Treffer
BGH Beschluss

Beiordnung einer Beistandsanwältin für die Nebenklägerin in der Revisionsinstanz

Gericht
BGH
Spruchkörper
1. Strafsenat
Aktenzeichen
1 StR 547/99
Datum
10.11.1999
Rechtsgebiet
Strafrecht
Quelle
Die Nebenklägerin beantragt Prozesskostenhilfe und die Beiordnung der Rechtsanwältin H. für das Revisionsverfahren. Der BGH wertet den Antrag als Antrag auf Bestellung eines Beistandes nach § 397a Abs.1 StPO und stellt klar, dass PKH nach § 397a Abs.2 StPO nur dann in Betracht kommt, wenn die Voraussetzungen der Beiordnung nicht erfüllt sind. Mangels fortwirkender Beiordnung des Landgerichts werden die Voraussetzungen der Bestellung als Beistand bejaht und H. bestellt.

Abstrakte Rechtssätze

1

Ein Antrag auf Bewilligung von Prozesskostenhilfe verbunden mit Beiordnung ist als Antrag auf Bestellung eines Beistandes nach § 397a Abs.1 StPO auszulegen.

2

Die Bewilligung von Prozesskostenhilfe nach § 397a Abs.2 StPO setzt eine zusätzliche Bedürftigkeitsprüfung voraus und kommt nur in Betracht, wenn die Voraussetzungen der Beiordnung nach Abs.1 nicht gegeben sind.

3

Eine vom Landgericht für das erstinstanzliche Verfahren ausgesprochene Beiordnung ohne ausdrückliche Bestellung als Beistand wirkt nicht automatisch fort für das Revisionsverfahren.

4

Die Bestellung eines Beistandes nach § 397a Abs.1 StPO ist vorzunehmen, wenn die in § 395 Abs.1 Nr.1 lit. a StPO genannten Voraussetzungen für die Nebenklägerin vorliegen.

Rubrum

Der 1. Strafsenat des Bundesgerichtshofs hat am 10. November 1999

Tenor

Der Nebenklägerin P wird für die Revisionsinstanz Rechtsanwältin H aus Passau als Beistand bestellt.

Gründe

Die Nebenklägerin hat beantragt, ihr auch für das Revisionsverfahren Prozesskostenhilfe zu bewilligen und ihr Rechtsanwältin H. beizuordnen.

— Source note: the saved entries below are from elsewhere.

(** * SkyMesh-AI: the allocation decision engine

    A shallow embedding of the scoring utility, the matching engine, the
    conflict engine, the reassignment engine, the coordinator agent (its
    lookups, its reading of a message and its state-changing handlers) and
    the rows the entities are read from and written to, followed by the
    properties proved about them.

    Conventions of the embedding:
    - Python [str] is [string]; [lower] and [strip] act on the ASCII range
      (letters A-Z, the whitespace characters of [str.isspace] below 128),
      and what is proved of the comparison of tags and of the ids read off a
      message is stated for texts of that range.
    - Python [float] is modelled twice.  [Module Binary64] has the scores as
      the interpreter computes them: IEEE 754 binary64 numbers given by
      their exact values, every operation rounded to the nearest number,
      ties to the even mantissa, with the infinities, the NaN and the
      exceptions of [/], [int] and [round]; what depends on the value of a
      score (the risk, the ranking, the floor of a displacement) is proved
      there.  The functions of the same names outside the module compute the
      same formulas on exact rationals [Q], without rounding.
    - [Optional[x]] is [option x]; a [datetime.date] is its
      (year, month, day) triple, ordered lexicographically.
    - A [dict] built from a list keeps its last binding per key ([gmap]);
      a [dict] that is iterated keeps its insertion order (association list).
    - Lists of entities are mutated in place by the source; the embedding
      threads the snapshot (pilots, drones, missions) explicitly.
    - The regular expressions of the agent and of [strptime] are matched on
      the ASCII range: [\d] is a digit 0-9, [\w] a letter, a digit or an
      underscore, [\s] a character that [strip] removes; a prefix spliced
      into an expression stands for itself when it is made of such [\w]
      characters.
    - A row is a [gmap] from column names to cells, the cells being text. *)

From Stdlib Require Import QArith Qround Qabs Lqa Qpower.
From stdpp Require Import gmap strings list pretty sorting.

Open Scope string_scope.
Open Scope Z_scope.

(* ------------------------------------------------------------------ *)
(** ** Strings *)

Definition is_upper (c : Ascii.ascii) : bool :=
  let n := Ascii.N_of_ascii c in ((65 <=? n) && (n <=? 90))%N.

Definition lower_char (c : Ascii.ascii) : Ascii.ascii :=
  if is_upper c then Ascii.ascii_of_N (Ascii.N_of_ascii c + 32) else c.

(** A character of the ASCII range. *)
Definition is_ascii (c : Ascii.ascii) : bool := (Ascii.N_of_ascii c <? 128)%N.

(** [str.lower] *)
Fixpoint lower (s : string) : string :=
  match s with
  | EmptyString => EmptyString
  | String c s' => String (lower_char c) (lower s')
  end.

(** The characters [str.strip] removes: tab, newline, vertical tab, form
    feed, carriage return, the four separators 28-31 and the space. *)
Definition is_space (c : Ascii.ascii) : bool :=
  let n := Ascii.N_of_ascii c in
  (((9 <=? n) && (n <=? 13)) || ((28 <=? n) && (n <=? 32)))%N.

Fixpoint lstrip (s : string) : string :=
  match s with
  | EmptyString => EmptyString
  | String c s' => if is_space c then lstrip s' else s
  end.

Fixpoint rstrip (s : string) : string :=
  match s with
  | EmptyString => EmptyString
  | String c s' =>
      match rstrip s' with
      | EmptyString => if is_space c then EmptyString else String c EmptyString
      | r => String c r
      end
  end.

(** [str.strip] *)
Definition strip (s : string) : string := rstrip (lstrip s).

(** [sub in s] on strings *)
Fixpoint contains (sub s : string) : bool :=
  String.prefix sub s ||
  match s with
  | EmptyString => false
  | String _ s' => contains sub s'
  end.

(** Truth value of a string: non-empty. *)
Definition truthy (s : string) : bool :=
  match s with EmptyString => false | _ => true end.

(** [sep.join(l)] *)
Fixpoint join (sep : string) (l : list string) : string :=
  match l with
  | [] => ""
  | [x] => x
  | x :: r => x ++ sep ++ join sep r
  end.

(* ------------------------------------------------------------------ *)
(** ** Dates *)

Record date := mkdate { year : N; month : N; day : N }.

Definition date_leb (a b : date) : bool :=
  ((year a <? year b) ||
   ((year a =? year b) &&
    ((month a <? month b) ||
     ((month a =? month b) && (day a <=? day b)))))%N.

Definition date_ltb (a b : date) : bool := negb (date_leb b a).

Definition zero_pad (width : nat) (s : string) : string :=
  String.concat "" (replicate (width - String.length s) "0") ++ s.

(** [str(d)] for a date: ISO format YYYY-MM-DD. *)
Definition date_iso (d : date) : string :=
  zero_pad 4 (pretty (year d)) ++ "-" ++ zero_pad 2 (pretty (month d))
  ++ "-" ++ zero_pad 2 (pretty (day d)).

(** [str(x)] for an optional date, as an f-string prints it. *)
Definition date_str (d : option date) : string :=
  match d with
  | Some d => date_iso d
  | None => "None"
  end.

(* ------------------------------------------------------------------ *)
(** ** Entity model (models/pilot.py, models/drone.py, models/mission.py) *)

Module Pilot.
Record t := mk {
  pilot_id : string;
  name : string;
  skills : list string;
  certifications : list string;
  location : string;
  status : string;
  current_assignment : string;
  available_from : option date
}.

Definition is_available (p : t) : bool := String.eqb (status p) "Available".

Definition set_status (v : string) (p : t) : t :=
  mk (pilot_id p) (name p) (skills p) (certifications p) (location p)
     v (current_assignment p) (available_from p).

Definition set_current_assignment (v : string) (p : t) : t :=
  mk (pilot_id p) (name p) (skills p) (certifications p) (location p)
     (status p) v (available_from p).
End Pilot.

Module Drone.
Record t := mk {
  drone_id : string;
  model : string;
  capabilities : list string;
  status : string;
  location : string;
  current_assignment : string;
  maintenance_due : option date
}.

Definition is_available (d : t) : bool := String.eqb (status d) "Available".

Definition set_status (v : string) (d : t) : t :=
  mk (drone_id d) (model d) (capabilities d) v (location d)
     (current_assignment d) (maintenance_due d).

Definition set_current_assignment (v : string) (d : t) : t :=
  mk (drone_id d) (model d) (capabilities d) (status d) (location d)
     v (maintenance_due d).
End Drone.

Module Mission.
Record t := mk {
  project_id : string;
  client : string;
  location : string;
  required_skills : list string;
  required_certs : list string;
  start_date : option date;
  end_date : option date;
  priority : string;
  assigned_pilot : string;
  assigned_drone : string
}.

(** [PRIORITY_RANK.get(self.priority, 3)] *)
Definition priority_rank (m : t) : Z :=
  if String.eqb (priority m) "Urgent" then 1
  else if String.eqb (priority m) "High" then 2
  else if String.eqb (priority m) "Standard" then 3
  else if String.eqb (priority m) "Low" then 4
  else 3.

Definition overlaps_with (self other : t) : bool :=
  match start_date self, end_date self, start_date other, end_date other with
  | Some s1, Some e1, Some s2, Some e2 => date_leb s1 e2 && date_leb s2 e1
  | _, _, _, _ => false
  end.

Definition set_assigned_pilot (v : string) (m : t) : t :=
  mk (project_id m) (client m) (location m) (required_skills m)
     (required_certs m) (start_date m) (end_date m) (priority m)
     v (assigned_drone m).

Definition set_assigned_drone (v : string) (m : t) : t :=
  mk (project_id m) (client m) (location m) (required_skills m)
     (required_certs m) (start_date m) (end_date m) (priority m)
     (assigned_pilot m) v.
End Mission.

(* ------------------------------------------------------------------ *)
(** ** Scoring utility (utils/scoring.py) *)

(** [{x.lower().strip() for x in s}] *)
Definition norm_tag (s : string) : string := strip (lower s).

Definition norm_set (s : gset string) : gset string :=
  set_map norm_tag s.

Definition set_overlap_ratio (required available : gset string) : Q :=
  if decide (required = ∅) then 1%Q
  else
    let req_lower := norm_set required in
    let avail_lower := norm_set available in
    let matched := req_lower ∩ avail_lower in
    (Z.of_nat (size matched) # Pos.of_nat (size req_lower))%Q.

Definition location_match_score (location_a location_b : string) : Q :=
  if negb (truthy location_a) || negb (truthy location_b) then 0%Q
  else if String.eqb (lower (strip location_a)) (lower (strip location_b))
       then 1%Q else 0%Q.

Record weights := mkweights {
  w_skill : Q; w_cert : Q; w_location : Q; w_availability : Q
}.

Definition default_weights : weights :=
  mkweights (40 # 100) (30 # 100) (15 # 100) (15 # 100).

Definition weighted_score (skill_score cert_score location_score
                           availability_score : Q)
                          (w : option weights) : Q :=
  let w := default default_weights w in
  (skill_score * w_skill w + cert_score * w_cert w
   + location_score * w_location w
   + availability_score * w_availability w)%Q.

(* ------------------------------------------------------------------ *)
(** ** Python list primitives *)

(** [list.sort] is stable.  [before x y] tells that [x] may stay in front
    of [y]: [key x <= key y] for an ascending sort, [key y <= key x] with
    [reverse=True] (which keeps the original order of equal keys too). *)
Section StableSort.
Context {A : Type} (before : A → A → bool).

Fixpoint insert_sorted (x : A) (l : list A) : list A :=
  match l with
  | [] => [x]
  | y :: l' => if before x y then x :: l else y :: insert_sorted x l'
  end.

Definition stable_sort (l : list A) : list A := foldr insert_sorted [] l.
End StableSort.

(** The slice [l[:n]]; a negative [n] counts from the end. *)
Definition slice_to {A : Type} (l : list A) (n : Z) : list A :=
  if n <? 0 then take (length l - Z.to_nat (- n)) l
  else take (Z.to_nat n) l.

(** [int(x)] of a float: truncation toward zero. *)
Definition int_of_Q (q : Q) : Z := Z.quot (Qnum q) (Z.pos (Qden q)).

(** [round(x)]: to the nearest integer, ties to the even one. *)
Definition round_half_even (q : Q) : Z :=
  let f := Qfloor q in
  match Qcompare (q - inject_Z f) (1 # 2) with
  | Lt => f
  | Gt => f + 1
  | Eq => if Z.even f then f else f + 1
  end.

(** [round(x, 2)] *)
Definition round2 (q : Q) : Q := (round_half_even (q * 100) # 100)%Q.

(* ------------------------------------------------------------------ *)
(** ** Matching engine (engines/matching_engine.py) *)

Definition breakdown := list (string * Q).

Definition score_pilot_for_mission (pilot : Pilot.t) (mission : Mission.t)
  : Q * breakdown :=
  let skill_s := set_overlap_ratio (list_to_set (Mission.required_skills mission))
                                   (list_to_set (Pilot.skills pilot)) in
  let cert_s := set_overlap_ratio (list_to_set (Mission.required_certs mission))
                                  (list_to_set (Pilot.certifications pilot)) in
  let loc_s := location_match_score (Pilot.location pilot)
                                    (Mission.location mission) in
  let avail_s :=
    match Pilot.available_from pilot, Mission.start_date mission with
    | Some a, Some s => if date_leb a s then 1%Q else 0%Q
    | _, _ => (1 # 2)%Q
    end in
  let total := weighted_score skill_s cert_s loc_s avail_s None in
  (total,
   [("skill_match", round2 skill_s); ("cert_match", round2 cert_s);
    ("location_match", round2 loc_s); ("availability", round2 avail_s);
    ("total_score", round2 total)]).

Definition score_drone_for_mission (drone : Drone.t) (mission : Mission.t)
  : Q * breakdown :=
  let cap_s := set_overlap_ratio (list_to_set (Mission.required_skills mission))
                                 (list_to_set (Drone.capabilities drone)) in
  let loc_s := location_match_score (Drone.location drone)
                                    (Mission.location mission) in
  let maint_s :=
    match Drone.maintenance_due drone, Mission.end_date mission with
    | Some d, Some e => if date_ltb e d then 1%Q else 0%Q
    | _, _ => (1 # 2)%Q
    end in
  let total := (cap_s * (50 # 100) + loc_s * (30 # 100)
                + maint_s * (20 # 100))%Q in
  (total,
   [("capability_match", round2 cap_s); ("location_match", round2 loc_s);
    ("maintenance_safe", round2 maint_s); ("total_score", round2 total)]).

Dieser Antrag ist dem in § 300 StPO zum Ausdruck gebrachten allgemeinen Rechtsgedanken zufolge als Antrag auf Bestellung eines Beistandes nach § 397a Abs. 1 StPO auszulegen. Die Bewilligung von Prozesskostenhilfe gemäß § 397a Abs. 2 StPO, die u. a. eine zusätzliche Bedürftigkeitsprüfung voraussetzt und auch daher für den Nebenkläger ungünstiger ist, kommt nämlich nur in Betracht, wenn die Voraussetzungen für die Bestellung eines Beistandes nicht vorliegen (BGH NJW 1999, 2380).

Eine auch für das Revisionsverfahren fortwirkende Bestellung als Beistand durch das Landgericht ist nicht erfolgt; dieses hat der Nebenklägerin lediglich Prozesskostenhilfe gewährt und ihr Rechtsanwältin H. beigeordnet (Bd. II Bl. 248 d. A.; siehe auch Kleinknecht/Meyer-Goßner, StPO 44. Aufl. § 397a Rn. 17).

Die Voraussetzungen für die Bestellung eines Beistandes liegen hier vor (§ 397a Abs. 1, § 395 Abs. 1 Nr. 1 lit. a StPO).